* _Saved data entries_

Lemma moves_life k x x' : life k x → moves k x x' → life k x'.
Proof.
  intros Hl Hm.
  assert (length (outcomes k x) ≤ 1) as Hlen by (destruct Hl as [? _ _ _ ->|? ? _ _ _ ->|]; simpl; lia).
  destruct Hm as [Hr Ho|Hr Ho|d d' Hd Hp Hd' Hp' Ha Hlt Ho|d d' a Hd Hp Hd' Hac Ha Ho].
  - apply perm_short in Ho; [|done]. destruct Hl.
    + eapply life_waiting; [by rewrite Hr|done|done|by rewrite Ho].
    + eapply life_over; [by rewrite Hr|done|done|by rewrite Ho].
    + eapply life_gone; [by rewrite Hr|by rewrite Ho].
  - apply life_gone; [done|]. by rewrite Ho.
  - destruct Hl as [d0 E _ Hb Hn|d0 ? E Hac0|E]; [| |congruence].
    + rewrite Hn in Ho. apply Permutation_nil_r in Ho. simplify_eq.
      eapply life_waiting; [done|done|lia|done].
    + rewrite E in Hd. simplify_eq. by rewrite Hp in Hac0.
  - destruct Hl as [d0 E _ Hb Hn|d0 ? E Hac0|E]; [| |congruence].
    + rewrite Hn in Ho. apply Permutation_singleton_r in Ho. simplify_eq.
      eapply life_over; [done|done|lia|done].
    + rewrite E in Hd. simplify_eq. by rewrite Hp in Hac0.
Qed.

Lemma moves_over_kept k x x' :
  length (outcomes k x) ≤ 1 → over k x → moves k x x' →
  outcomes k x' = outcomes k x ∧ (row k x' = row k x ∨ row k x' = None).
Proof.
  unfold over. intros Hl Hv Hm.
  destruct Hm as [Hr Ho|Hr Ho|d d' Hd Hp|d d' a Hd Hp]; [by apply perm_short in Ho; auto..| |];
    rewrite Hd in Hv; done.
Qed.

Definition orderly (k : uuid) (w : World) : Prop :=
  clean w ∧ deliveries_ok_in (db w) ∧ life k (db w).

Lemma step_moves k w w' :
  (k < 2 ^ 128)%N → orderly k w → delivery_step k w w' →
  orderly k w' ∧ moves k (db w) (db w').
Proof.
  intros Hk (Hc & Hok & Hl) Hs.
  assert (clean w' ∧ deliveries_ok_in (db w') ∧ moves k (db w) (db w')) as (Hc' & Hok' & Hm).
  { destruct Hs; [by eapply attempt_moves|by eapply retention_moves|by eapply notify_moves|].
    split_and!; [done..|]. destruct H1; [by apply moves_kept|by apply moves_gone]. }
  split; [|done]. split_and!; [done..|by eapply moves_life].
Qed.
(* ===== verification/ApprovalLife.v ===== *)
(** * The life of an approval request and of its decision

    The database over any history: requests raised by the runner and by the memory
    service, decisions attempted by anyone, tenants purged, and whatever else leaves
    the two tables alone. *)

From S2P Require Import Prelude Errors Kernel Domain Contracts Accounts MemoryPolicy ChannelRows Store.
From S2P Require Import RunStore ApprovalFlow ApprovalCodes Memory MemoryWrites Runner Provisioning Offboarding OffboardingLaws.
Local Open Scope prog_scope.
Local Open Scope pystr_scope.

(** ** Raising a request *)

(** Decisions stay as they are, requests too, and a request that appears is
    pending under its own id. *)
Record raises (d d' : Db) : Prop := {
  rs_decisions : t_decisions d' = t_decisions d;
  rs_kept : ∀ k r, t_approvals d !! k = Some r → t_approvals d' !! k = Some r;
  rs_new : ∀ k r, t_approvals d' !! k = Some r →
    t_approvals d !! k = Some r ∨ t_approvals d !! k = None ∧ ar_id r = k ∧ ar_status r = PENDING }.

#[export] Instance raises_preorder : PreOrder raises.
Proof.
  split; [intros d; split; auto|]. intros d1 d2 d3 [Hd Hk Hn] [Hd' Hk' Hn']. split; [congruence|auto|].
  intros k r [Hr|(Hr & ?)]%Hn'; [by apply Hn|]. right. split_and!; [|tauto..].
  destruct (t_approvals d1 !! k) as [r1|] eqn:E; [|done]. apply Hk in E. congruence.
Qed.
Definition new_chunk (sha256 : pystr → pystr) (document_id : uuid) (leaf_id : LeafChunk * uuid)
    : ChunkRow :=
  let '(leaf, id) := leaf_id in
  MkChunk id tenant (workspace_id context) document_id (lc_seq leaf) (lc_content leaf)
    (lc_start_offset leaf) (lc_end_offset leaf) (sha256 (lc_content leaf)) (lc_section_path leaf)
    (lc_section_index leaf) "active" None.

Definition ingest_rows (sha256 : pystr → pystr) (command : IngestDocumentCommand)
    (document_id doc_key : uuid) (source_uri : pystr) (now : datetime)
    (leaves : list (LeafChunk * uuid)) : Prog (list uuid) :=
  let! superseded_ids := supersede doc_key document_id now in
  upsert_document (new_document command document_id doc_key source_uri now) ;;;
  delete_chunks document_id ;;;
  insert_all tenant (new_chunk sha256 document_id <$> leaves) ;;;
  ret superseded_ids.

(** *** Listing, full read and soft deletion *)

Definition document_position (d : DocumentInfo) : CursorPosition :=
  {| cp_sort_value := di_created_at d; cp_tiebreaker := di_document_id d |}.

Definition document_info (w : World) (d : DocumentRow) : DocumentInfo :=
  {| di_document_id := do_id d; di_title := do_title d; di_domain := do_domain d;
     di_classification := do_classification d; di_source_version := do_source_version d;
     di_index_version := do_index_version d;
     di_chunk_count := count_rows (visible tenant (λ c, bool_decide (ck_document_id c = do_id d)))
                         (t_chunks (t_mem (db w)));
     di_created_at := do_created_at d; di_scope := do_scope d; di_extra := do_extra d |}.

* _What is expected_
Retype the records above, but only those lines that fall between the line containing "split_and!; [done..|]. destruct" and the line containing "Local Open Scope pystr_scope.", with both of those lines included, exactly as written.

* _Task result_
    split_and!; [done..|]. destruct H1; [by apply moves_kept|by apply moves_gone]. }
  split; [|done]. split_and!; [done..|by eapply moves_life].
Qed.
(* ===== verification/ApprovalLife.v ===== *)
(** * The life of an approval request and of its decision

    The database over any history: requests raised by the runner and by the memory
    service, decisions attempted by anyone, tenants purged, and whatever else leaves
    the two tables alone. *)

From S2P Require Import Prelude Errors Kernel Domain Contracts Accounts MemoryPolicy ChannelRows Store.
From S2P Require Import RunStore ApprovalFlow ApprovalCodes Memory MemoryWrites Runner Provisioning Offboarding OffboardingLaws.
Local Open Scope prog_scope.
Local Open Scope pystr_scope.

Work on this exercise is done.